··· DATA FOR REVIEW ···

(** * JShell: the tokenizer and the execution engine of [jshell.c]

    A shallow embedding of [jshell.c] (JShell, expanded upon LSH).  Pure
    code ([is_delimiter], the scan of [split_line], the array filling of
    [jshell_pipe]) is written as functions; code that talks to the operating
    system ([raise_error], the builtins, [jshell_run], [jshell_exec_pipe],
    [jshell_exec]) is written in a small monad over the state of one
    process: its descriptor table, the trace of the calls it has made, and
    the answers the operating system will give it. *)

From stdpp Require Import gmap strings list.
From Stdlib Require Import ZArith Ascii.
From Stdlib Require String.

Local Open Scope Z_scope.
Local Open Scope nat_scope.

(** ** Constants of the source *)

Definition MAX_WORD_SIZE : nat := 100.

Definition JSHELL_PIPE : string := "|".
Definition JSHELL_EXIT_CODE : Z := 27.
Definition JSHELL_SUCCESS : Z := 0.
Definition JSHELL_FAILED : Z := 1.

(** [EXIT_FAILURE] of <stdlib.h>. *)
Definition EXIT_FAILURE : Z := 1.

(** The execution status as the loop of [jshell_loop] reads it: the loop
    runs again unless the code is [JSHELL_EXIT_CODE]. *)
Definition CONTINUE : Z := JSHELL_SUCCESS.
Definition EXIT : Z := JSHELL_EXIT_CODE.
Definition FAILED : Z := JSHELL_FAILED.

(** ** Characters *)

Definition NUL : ascii := "000"%char.
Definition DQUOTE : ascii := "034"%char.
Definition PIPE_CHAR : ascii := "|"%char.

(** [is_delimiter]: space, '\t', '\r', '\n', '\a'.  The C function returns
    the int 1 or 0; every caller only tests it. *)
Definition is_delimiter (c : ascii) : bool :=
  Ascii.eqb c " " || Ascii.eqb c "009" || Ascii.eqb c "013"
  || Ascii.eqb c "010" || Ascii.eqb c "007".

(** ** Parsing: [split_line] *)

(** A call of [raise_error message] that the pure part of a function
    reaches; [raise_error] itself (the diagnostic and [exit]) is defined
    with the process monad below. *)
Inductive res (A : Type) : Type :=
| Val (a : A)
| Raise (message : string).
Arguments Val {A} a.
Arguments Raise {A} message.

(** The local variables of [split_line].  [token] holds the characters
    stored so far at [token[0..j-1]], so [j] is its length; [tokens] holds
    [tokens[0..current_token-1]] as a list that grows by one per token: the
    capacity of the array ([buffer_size], [realloc]) and its final NULL
    are not represented, and [malloc] is taken to succeed.  [stores] is a
    ghost log of the index of every
    store into the [MAX_WORD_SIZE]-byte block [token]; the block itself is
    modelled by its contents, without a bound.  The size of the block, the
    range of the [int] variables and the failure of [malloc] come with
    [split_line_checked] below. *)
Record split_state : Type := SplitState {
  tokens : list string;
  token : string;
  in_quotes : bool;
  stores : list nat
}.

Definition current_token (st : split_state) : nat := length (tokens st).
Definition j (st : split_state) : nat := String.length (token st).

Definition split_init : split_state :=
  {| tokens := []; token := ""; in_quotes := false; stores := [] |}.

Definition set_in_quotes (b : bool) (st : split_state) : split_state :=
  {| tokens := tokens st; token := token st; in_quotes := b;
     stores := stores st |}.

(** [token[j] = line[i]; j++;] *)
Definition store_char (c : ascii) (st : split_state) : split_state :=
  {| tokens := tokens st; token := token st +:+ String c "";
     in_quotes := in_quotes st; stores := stores st ++ [j st] |}.

(** The block at the label [End_token], up to the test of [line[i]] that
    decides between [break] and the next iteration: with [j] zero nothing
    changes; otherwise [token[j] = 0], the token goes to
    [tokens[current_token]] and a fresh block is started with [j = 0]. *)
Definition end_token (st : split_state) : split_state :=
  if j st =? 0 then st
  else
    {| tokens := tokens st ++ [token st]; token := "";
       in_quotes := in_quotes st; stores := stores st ++ [j st] |}.

(** How the [for] loop of [split_line] ends: by [break], or inside
    [raise_error]; both with the state reached. *)
Inductive scan_result : Type :=
| ScanEnd (st : split_state)
| ScanError (message : string) (st : split_state).

(** [line[i+1]] when [rest] is what follows [line[i]]: a C string ends
    with a NUL. *)
Definition peek (rest : string) : ascii :=
  match rest with
  | EmptyString => NUL
  | String d _ => d
  end.

(** The [for] loop of [split_line]; [line] is the text from [line[i]] on.
    A NUL inside the Rocq string ends the C string there. *)
Fixpoint split_loop (line : string) (st : split_state) {struct line}
  : scan_result :=
  match line with
  | EmptyString => ScanEnd (end_token st)
  | String c rest =>
    if Ascii.eqb c NUL then ScanEnd (end_token st)
    else if Ascii.eqb c DQUOTE then
      if negb (in_quotes st) then split_loop rest (set_in_quotes true st)
      else if negb (is_delimiter (peek rest)) && negb (Ascii.eqb (peek rest) NUL)
      then ScanError "Expected delimiter after end quote." st
      else
        (* in_quotes = 0; i++; goto End_token; *)
        let st' := end_token (set_in_quotes false st) in
        match rest with
        | EmptyString => ScanEnd st'
        | String d rest' =>
          if Ascii.eqb d NUL then ScanEnd st' else split_loop rest' st'
        end
    else if negb (is_delimiter c) || in_quotes st
    then split_loop rest (store_char c st)
    else split_loop rest (end_token st)
  end.

Definition split_line (line : string) : res (list string) :=
  match split_loop line split_init with
  | ScanError message _ => Raise message
  | ScanEnd st =>
    if in_quotes st then Raise "Parsing ended unexpectedly."
    else Val (tokens st)
  end.

(** ** The process and the operating system *)

(** The status that [waitpid] stores: only what [WIFEXITED] and
    [WIFSIGNALED] read of it. *)
Inductive wstatus : Type :=
| WExited (code : Z)
| WSignaled (sig : Z)
| WStopped (sig : Z).

Definition WIFEXITED (status : wstatus) : bool :=
  match status with WExited _ => true | _ => false end.
Definition WIFSIGNALED (status : wstatus) : bool :=
  match status with WSignaled _ => true | _ => false end.

(** What an open descriptor refers to. *)
Inductive file : Type := Terminal | PipeRead | PipeWrite.

Definition STDIN_FILENO : nat := 0.
Definition STDOUT_FILENO : nat := 1.
Definition STDERR_FILENO : nat := 2.

(** One cell of a [char**] array: as [malloc] left it, NULL, or a
    pointer to a string. *)
Inductive slot : Type := Uninit | Null | Ptr (s : string).

(** The NULL-terminated array that holds the strings [args]. *)
Definition array_of (args : list string) : list slot := (Ptr <$> args) ++ [Null].

(** The strings of a NULL-terminated array, read as [execvp] reads them;
    [None] when a cell that holds no value comes before the NULL. *)
Fixpoint argv_of (a : list slot) : option (list string) :=
  match a with
  | [] => None
  | Uninit :: _ => None
  | Null :: _ => Some []
  | Ptr s :: a' => cons s <$> argv_of a'
  end.

(** The calls a process makes, in the order it makes them. *)
Inductive event : Type :=
| Fprintf_stderr (text : string)
| Printf (text : string)
| Perror (s : string)
| Pipe (ret : option (nat * nat))
| Fork (ret : Z)
| Close (fd : nat)
| Dup2 (oldfd newfd : nat)
| Execvp (path : slot) (argv : list slot)
| Waitpid (pid : Z) (status : wstatus)
| Chdir (path : string) (ret : Z).

(** The answers of the operating system to this process: the two
    descriptors [pipe] stores ([None]: it fails), the values successive
    calls of [fork] return here, the statuses successive calls of [waitpid]
    report for a child, the value of [chdir], and whether [execvp] finds
    the program (it returns only when it does not). *)
Record os : Type := Os {
  pipe_fds : option (nat * nat);
  fork_rets : list Z;
  wait_statuses : Z -> list wstatus;
  chdir_ret : string -> Z;
  execvp_ok : string -> bool
}.

Record proc : Type := Proc {
  fds : gmap nat file;
  trace : list event;
  sys : os
}.

(** How a piece of code leaves: it returns a value, the process calls
    [exit], [execvp] replaces the process image, [waitpid] never returns,
    or the behaviour is undefined (a cell without a value is read). *)
Inductive outcome (A : Type) : Type :=
| Ret (a : A)
| Exit (code : Z)
| Replaced
| Blocked
| Undef.
Arguments Ret {A} a.
Arguments Exit {A} code.
Arguments Replaced {A}.
Arguments Blocked {A}.
Arguments Undef {A}.

Definition M (A : Type) : Type := proc -> outcome A * proc.

#[global] Instance M_ret : MRet M := fun A a p => (Ret a, p).

#[global] Instance M_bind : MBind M := fun A B f m p =>
  match m p with
  | (Ret a, p') => f a p'
  | (Exit code, p') => (Exit code, p')
  | (Replaced, p') => (Replaced, p')
  | (Blocked, p') => (Blocked, p')
  | (Undef, p') => (Undef, p')
  end.

Definition log (e : event) (p : proc) : proc :=
  {| fds := fds p; trace := trace p ++ [e]; sys := sys p |}.

Definition emit (e : event) : M unit := fun p => (Ret (), log e p).

Definition fprintf_stderr (text : string) : M unit := emit (Fprintf_stderr text).
Definition printf (text : string) : M unit := emit (Printf text).
Definition perror (s : string) : M unit := emit (Perror s).

Definition exit {A : Type} (code : Z) : M A := fun p => (Exit code, p).

Definition when (b : bool) (m : M unit) : M unit := if b then m else mret ().

(** [pipe(pipefd)]: [Some (pipefd[0], pipefd[1])], or [None] for a
    negative return value. *)
Definition pipe : M (option (nat * nat)) := fun p =>
  match pipe_fds (sys p) with
  | Some (rd, wr) =>
    (Ret (Some (rd, wr)),
     {| fds := <[wr := PipeWrite]> (<[rd := PipeRead]> (fds p));
        trace := trace p ++ [Pipe (Some (rd, wr))]; sys := sys p |})
  | None => (Ret None, log (Pipe None) p)
  end.

(** [fork()], seen from the process that runs on with the returned value;
    the child starts from a copy of the state of the parent. *)
Definition fork : M Z := fun p =>
  match fork_rets (sys p) with
  | ret :: rets =>
    (Ret ret,
     {| fds := fds p; trace := trace p ++ [Fork ret];
        sys := {| pipe_fds := pipe_fds (sys p); fork_rets := rets;
                  wait_statuses := wait_statuses (sys p);
                  chdir_ret := chdir_ret (sys p);
                  execvp_ok := execvp_ok (sys p) |} |})
  | [] => (Ret (-1)%Z, log (Fork (-1)%Z) p)
  end.

Definition close (fd : nat) : M unit := fun p =>
  (Ret (), {| fds := delete fd (fds p); trace := trace p ++ [Close fd];
              sys := sys p |}).

Definition dup2 (oldfd newfd : nat) : M unit := fun p =>
  (Ret (),
   {| fds := match fds p !! oldfd with
             | Some f => <[newfd := f]> (fds p)
             | None => fds p
             end;
      trace := trace p ++ [Dup2 oldfd newfd]; sys := sys p |}).

Definition chdir (path : string) : M Z := fun p =>
  (Ret (chdir_ret (sys p) path), log (Chdir path (chdir_ret (sys p) path)) p).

···

PROBLEM REQUIREMENTS:
Start at the first line of the material and transcribe each line exactly, stopping once the line containing "Definition JSHELL_SUCCESS : Z := 0." has been written.

OUTPUT BELOW:
(** * JShell: the tokenizer and the execution engine of [jshell.c]

    A shallow embedding of [jshell.c] (JShell, expanded upon LSH).  Pure
    code ([is_delimiter], the scan of [split_line], the array filling of
    [jshell_pipe]) is written as functions; code that talks to the operating
    system ([raise_error], the builtins, [jshell_run], [jshell_exec_pipe],
    [jshell_exec]) is written in a small monad over the state of one
    process: its descriptor table, the trace of the calls it has made, and
    the answers the operating system will give it. *)

From stdpp Require Import gmap strings list.
From Stdlib Require Import ZArith Ascii.
From Stdlib Require String.

Local Open Scope Z_scope.
Local Open Scope nat_scope.

(** ** Constants of the source *)

Definition MAX_WORD_SIZE : nat := 100.

Definition JSHELL_PIPE : string := "|".
Definition JSHELL_EXIT_CODE : Z := 27.
Definition JSHELL_SUCCESS : Z := 0.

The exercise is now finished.